Task objective ▸ Using the records below, give the number of lines where the string "findSessionByCode" shows up. Add nothing to it.

Stored data entries ▸
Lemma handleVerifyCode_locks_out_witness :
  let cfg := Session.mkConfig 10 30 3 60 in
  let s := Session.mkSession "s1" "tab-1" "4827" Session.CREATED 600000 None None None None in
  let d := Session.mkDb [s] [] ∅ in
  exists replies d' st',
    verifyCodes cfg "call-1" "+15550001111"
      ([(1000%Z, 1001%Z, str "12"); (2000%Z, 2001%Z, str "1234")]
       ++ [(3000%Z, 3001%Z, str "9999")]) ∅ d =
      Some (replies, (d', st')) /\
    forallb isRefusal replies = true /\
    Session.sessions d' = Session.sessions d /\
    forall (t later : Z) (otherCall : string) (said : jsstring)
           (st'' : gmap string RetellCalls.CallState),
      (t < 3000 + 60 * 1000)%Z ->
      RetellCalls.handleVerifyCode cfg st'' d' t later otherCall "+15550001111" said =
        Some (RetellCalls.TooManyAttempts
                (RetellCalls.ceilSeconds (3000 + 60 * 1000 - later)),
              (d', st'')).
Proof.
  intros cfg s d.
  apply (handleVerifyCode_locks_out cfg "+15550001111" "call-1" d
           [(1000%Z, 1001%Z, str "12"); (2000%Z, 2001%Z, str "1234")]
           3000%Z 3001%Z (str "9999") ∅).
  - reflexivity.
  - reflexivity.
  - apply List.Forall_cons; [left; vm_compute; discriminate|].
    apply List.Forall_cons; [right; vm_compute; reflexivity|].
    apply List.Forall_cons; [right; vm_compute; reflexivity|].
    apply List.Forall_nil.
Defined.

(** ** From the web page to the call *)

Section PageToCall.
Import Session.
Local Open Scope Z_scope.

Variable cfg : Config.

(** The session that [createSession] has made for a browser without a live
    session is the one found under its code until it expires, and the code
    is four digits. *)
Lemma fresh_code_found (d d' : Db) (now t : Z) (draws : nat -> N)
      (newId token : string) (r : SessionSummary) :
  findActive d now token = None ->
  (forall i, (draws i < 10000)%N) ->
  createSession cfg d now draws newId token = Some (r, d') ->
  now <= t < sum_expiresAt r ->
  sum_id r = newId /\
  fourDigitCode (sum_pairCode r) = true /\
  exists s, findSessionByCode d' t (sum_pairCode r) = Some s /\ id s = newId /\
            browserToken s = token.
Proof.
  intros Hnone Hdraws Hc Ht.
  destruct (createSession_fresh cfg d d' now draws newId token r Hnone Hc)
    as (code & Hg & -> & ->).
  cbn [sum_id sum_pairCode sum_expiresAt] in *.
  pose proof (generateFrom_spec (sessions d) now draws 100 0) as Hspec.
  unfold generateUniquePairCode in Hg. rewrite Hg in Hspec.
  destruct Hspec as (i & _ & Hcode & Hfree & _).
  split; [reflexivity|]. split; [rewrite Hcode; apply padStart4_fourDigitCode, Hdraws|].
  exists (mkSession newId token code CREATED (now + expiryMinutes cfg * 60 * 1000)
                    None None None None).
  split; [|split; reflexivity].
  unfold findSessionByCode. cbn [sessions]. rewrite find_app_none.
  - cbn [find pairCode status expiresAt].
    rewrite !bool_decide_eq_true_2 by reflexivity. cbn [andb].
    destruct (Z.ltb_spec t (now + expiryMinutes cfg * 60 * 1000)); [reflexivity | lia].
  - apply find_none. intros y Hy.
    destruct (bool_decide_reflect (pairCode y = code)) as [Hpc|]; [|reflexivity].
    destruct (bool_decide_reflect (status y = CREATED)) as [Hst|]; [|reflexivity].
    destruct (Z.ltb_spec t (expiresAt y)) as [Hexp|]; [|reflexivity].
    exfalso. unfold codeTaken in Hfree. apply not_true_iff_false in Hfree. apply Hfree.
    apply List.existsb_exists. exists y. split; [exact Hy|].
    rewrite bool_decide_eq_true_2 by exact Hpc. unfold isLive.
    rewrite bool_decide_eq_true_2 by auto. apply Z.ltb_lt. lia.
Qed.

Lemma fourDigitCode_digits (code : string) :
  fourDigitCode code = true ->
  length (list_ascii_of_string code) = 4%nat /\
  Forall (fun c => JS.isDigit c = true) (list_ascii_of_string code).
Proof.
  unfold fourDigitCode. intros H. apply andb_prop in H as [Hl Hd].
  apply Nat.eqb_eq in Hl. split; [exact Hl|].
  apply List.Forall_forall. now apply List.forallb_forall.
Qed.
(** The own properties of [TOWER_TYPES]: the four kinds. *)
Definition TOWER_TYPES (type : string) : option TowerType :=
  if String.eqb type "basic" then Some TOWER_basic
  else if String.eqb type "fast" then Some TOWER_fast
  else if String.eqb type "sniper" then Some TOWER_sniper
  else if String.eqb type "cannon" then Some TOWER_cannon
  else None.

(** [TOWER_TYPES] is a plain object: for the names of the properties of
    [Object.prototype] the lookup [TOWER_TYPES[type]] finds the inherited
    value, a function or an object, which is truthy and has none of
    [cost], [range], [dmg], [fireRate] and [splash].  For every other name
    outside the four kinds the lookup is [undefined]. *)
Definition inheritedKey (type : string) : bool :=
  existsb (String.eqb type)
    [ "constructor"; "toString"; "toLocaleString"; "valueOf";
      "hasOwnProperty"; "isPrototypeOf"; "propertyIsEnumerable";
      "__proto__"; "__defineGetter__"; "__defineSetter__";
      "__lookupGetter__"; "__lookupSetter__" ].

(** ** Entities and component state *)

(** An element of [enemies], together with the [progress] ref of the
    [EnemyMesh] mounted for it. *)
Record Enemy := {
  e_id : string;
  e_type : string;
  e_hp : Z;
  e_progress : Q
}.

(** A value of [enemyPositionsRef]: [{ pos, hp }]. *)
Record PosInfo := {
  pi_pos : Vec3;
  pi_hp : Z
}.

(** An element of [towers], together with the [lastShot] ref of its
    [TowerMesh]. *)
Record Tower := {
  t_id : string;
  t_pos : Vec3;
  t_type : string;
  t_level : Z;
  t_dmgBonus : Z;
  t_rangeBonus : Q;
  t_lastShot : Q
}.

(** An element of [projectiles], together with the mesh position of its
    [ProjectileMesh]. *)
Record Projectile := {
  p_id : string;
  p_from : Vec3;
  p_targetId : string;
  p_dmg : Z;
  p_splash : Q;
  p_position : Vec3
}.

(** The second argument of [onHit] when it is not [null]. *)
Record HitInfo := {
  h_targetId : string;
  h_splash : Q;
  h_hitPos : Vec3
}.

Written answer ▸ 2